··· Given data ···
(** No sequence number passes twice. *)
Lemma window_no_replay packets : forall w i j s a b, (i < j)%nat ->
  packets !! i = Some (s, a) -> packets !! j = Some (s, b) ->
  fst (window_observe_all size max_seq w packets) !! i = Some true ->
  fst (window_observe_all size max_seq w packets) !! j = Some false.
Proof.
  induction packets as [|packet packets IH]; intros w i j s a b Hij Hi Hj; [done|].
  cbn [window_observe_all]. pose proof (window_observe_seen w packet) as Ho.
  destruct (window_observe size max_seq w packet) as [ok w1]. destruct Ho as [_ Hok].
  pose proof (IH w1) as IH1. pose proof (window_seen_refused packets w1) as Hs.
  destruct (window_observe_all size max_seq w1 packets) as [oks w2].
  destruct j as [|j]; [lia|]. destruct i as [|i]; cbn in *.
  - injection Hi as ->. intros [= ->]. destruct (Hok eq_refl) as (_ & _ & H1 & H2).
    by apply (Hs s H1 H2 j b).
  - intros H. by apply (IH1 i j s a b ltac:(lia)).
Qed.
End specification.

(** * The theorems *)

(** C31. The sliding-window detector implements its specification, the set of the
    sequence numbers accepted so far: on any sequence of packets it never panics
    and gives the answers of the set - fresh if beyond the latest number, or
    inside the window and not yet accepted - so no sequence number is accepted
    twice; this for a window of at most [max_seq] numbers whose size modulo 64
    is at most 32, as the default of 64 is. *)
Theorem replay_detector_refines {P : Profile} size max_seq packets :
  window_fits size max_seq -> Forall (fun packet => 0 <= fst packet) packets ->
  exists d' oks, observe_all (SlidingWindowDetector_new size max_seq) packets = Ok (oks, d') /\
    oks = fst (window_observe_all size max_seq (mkWindow 0 ∅) packets) /\
    (forall i j s a b, (i < j)%nat -> packets !! i = Some (s, a) -> packets !! j = Some (s, b) ->
       oks !! i = Some true -> oks !! j = Some false).
Proof.
  intros Hfits Hpos.
  destruct (observe_all_window size max_seq Hfits packets _ _ (new_window size max_seq Hfits) Hpos) as (d' & Ho & _).
  eexists d', _. split_and!; [exact Ho|done|]. intros i j s a b. apply window_no_replay.
Qed.
(* ===== verification/Buffer.v ===== *)
(** The packet buffer of [util/buffer/mod.rs]: packets with a two-byte length in
    front, in a ring of bytes that grows on demand.  The theorems relate it to a
    plain queue of packets.

    Every call runs under the lock of [Buffer]; [read_attempt] is one round of
    the loop of [read], up to the wait. *)
From S2P Require Import Prelude.

(** The variants of [util::Error] that the buffer returns. *)
Inductive UtilError : Type :=
  | ErrBufferFull
  | ErrBufferClosed
  | ErrBufferShort
  | ErrPacketTooBig
  | ErrTimeout.

Definition MIN_SIZE : Z := 2048.
Definition CUTOFF_SIZE : Z := 128 * 1024.
Definition MAX_SIZE : Z := 4 * 1024 * 1024.

Record BufferInternal := mkBufferInternal {
  b_data : bytes;
  b_head : Z;
  b_tail : Z;
  b_closed : bool;
  b_subs : bool;
  b_count : Z;
  b_limit_count : Z;
  b_limit_size : Z;
  b_notified : bool
}.

#[export] Instance BufferInternal_settable : Settable BufferInternal := fun b =>
  mkBufferInternal (b_data b) (b_head b) (b_tail b) (b_closed b) (b_subs b) (b_count b)
    (b_limit_count b) (b_limit_size b) (b_notified b).

Definition Buffer_new (limit_count limit_size : Z) : BufferInternal :=
  mkBufferInternal [] 0 0 false false 0 limit_count limit_size false.

Abbreviation BM A := (ST BufferInternal UtilError A).

Definition data_length (b : BufferInternal) : Z := Z.of_nat (length (b_data b)).

(** [data[a..b]], [data[i]] and the stores through them *)
Definition data_slice {E} (d : bytes) (a b : Z) : res E bytes :=
  if (0 <=? a) && (0 <=? b) then slice d (Z.to_nat a) (Z.to_nat b) else Panic.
···
*Assigned task*: Return the full listing. Keep each line exactly as it stands.

*Exercise output*:
(** No sequence number passes twice. *)
Lemma window_no_replay packets : forall w i j s a b, (i < j)%nat ->
  packets !! i = Some (s, a) -> packets !! j = Some (s, b) ->
  fst (window_observe_all size max_seq w packets) !! i = Some true ->
  fst (window_observe_all size max_seq w packets) !! j = Some false.
Proof.
  induction packets as [|packet packets IH]; intros w i j s a b Hij Hi Hj; [done|].
  cbn [window_observe_all]. pose proof (window_observe_seen w packet) as Ho.
  destruct (window_observe size max_seq w packet) as [ok w1]. destruct Ho as [_ Hok].
  pose proof (IH w1) as IH1. pose proof (window_seen_refused packets w1) as Hs.
  destruct (window_observe_all size max_seq w1 packets) as [oks w2].
  destruct j as [|j]; [lia|]. destruct i as [|i]; cbn in *.
  - injection Hi as ->. intros [= ->]. destruct (Hok eq_refl) as (_ & _ & H1 & H2).
    by apply (Hs s H1 H2 j b).
  - intros H. by apply (IH1 i j s a b ltac:(lia)).
Qed.
End specification.

(** * The theorems *)

(** C31. The sliding-window detector implements its specification, the set of the
    sequence numbers accepted so far: on any sequence of packets it never panics
    and gives the answers of the set - fresh if beyond the latest number, or
    inside the window and not yet accepted - so no sequence number is accepted
    twice; this for a window of at most [max_seq] numbers whose size modulo 64
    is at most 32, as the default of 64 is. *)
Theorem replay_detector_refines {P : Profile} size max_seq packets :
  window_fits size max_seq -> Forall (fun packet => 0 <= fst packet) packets ->
  exists d' oks, observe_all (SlidingWindowDetector_new size max_seq) packets = Ok (oks, d') /\
    oks = fst (window_observe_all size max_seq (mkWindow 0 ∅) packets) /\
    (forall i j s a b, (i < j)%nat -> packets !! i = Some (s, a) -> packets !! j = Some (s, b) ->
       oks !! i = Some true -> oks !! j = Some false).
Proof.
  intros Hfits Hpos.
  destruct (observe_all_window size max_seq Hfits packets _ _ (new_window size max_seq Hfits) Hpos) as (d' & Ho & _).
  eexists d', _. split_and!; [exact Ho|done|]. intros i j s a b. apply window_no_replay.
Qed.
(* ===== verification/Buffer.v ===== *)
(** The packet buffer of [util/buffer/mod.rs]: packets with a two-byte length in
    front, in a ring of bytes that grows on demand.  The theorems relate it to a
    plain queue of packets.

    Every call runs under the lock of [Buffer]; [read_attempt] is one round of
    the loop of [read], up to the wait. *)
From S2P Require Import Prelude.

(** The variants of [util::Error] that the buffer returns. *)
Inductive UtilError : Type :=
  | ErrBufferFull
  | ErrBufferClosed
  | ErrBufferShort
  | ErrPacketTooBig
  | ErrTimeout.

Definition MIN_SIZE : Z := 2048.
Definition CUTOFF_SIZE : Z := 128 * 1024.
Definition MAX_SIZE : Z := 4 * 1024 * 1024.

Record BufferInternal := mkBufferInternal {
  b_data : bytes;
  b_head : Z;
  b_tail : Z;
  b_closed : bool;
  b_subs : bool;
  b_count : Z;
  b_limit_count : Z;
  b_limit_size : Z;
  b_notified : bool
}.

#[export] Instance BufferInternal_settable : Settable BufferInternal := fun b =>
  mkBufferInternal (b_data b) (b_head b) (b_tail b) (b_closed b) (b_subs b) (b_count b)
    (b_limit_count b) (b_limit_size b) (b_notified b).

Definition Buffer_new (limit_count limit_size : Z) : BufferInternal :=
  mkBufferInternal [] 0 0 false false 0 limit_count limit_size false.

Abbreviation BM A := (ST BufferInternal UtilError A).

Definition data_length (b : BufferInternal) : Z := Z.of_nat (length (b_data b)).

(** [data[a..b]], [data[i]] and the stores through them *)
Definition data_slice {E} (d : bytes) (a b : Z) : res E bytes :=
  if (0 <=? a) && (0 <=? b) then slice d (Z.to_nat a) (Z.to_nat b) else Panic.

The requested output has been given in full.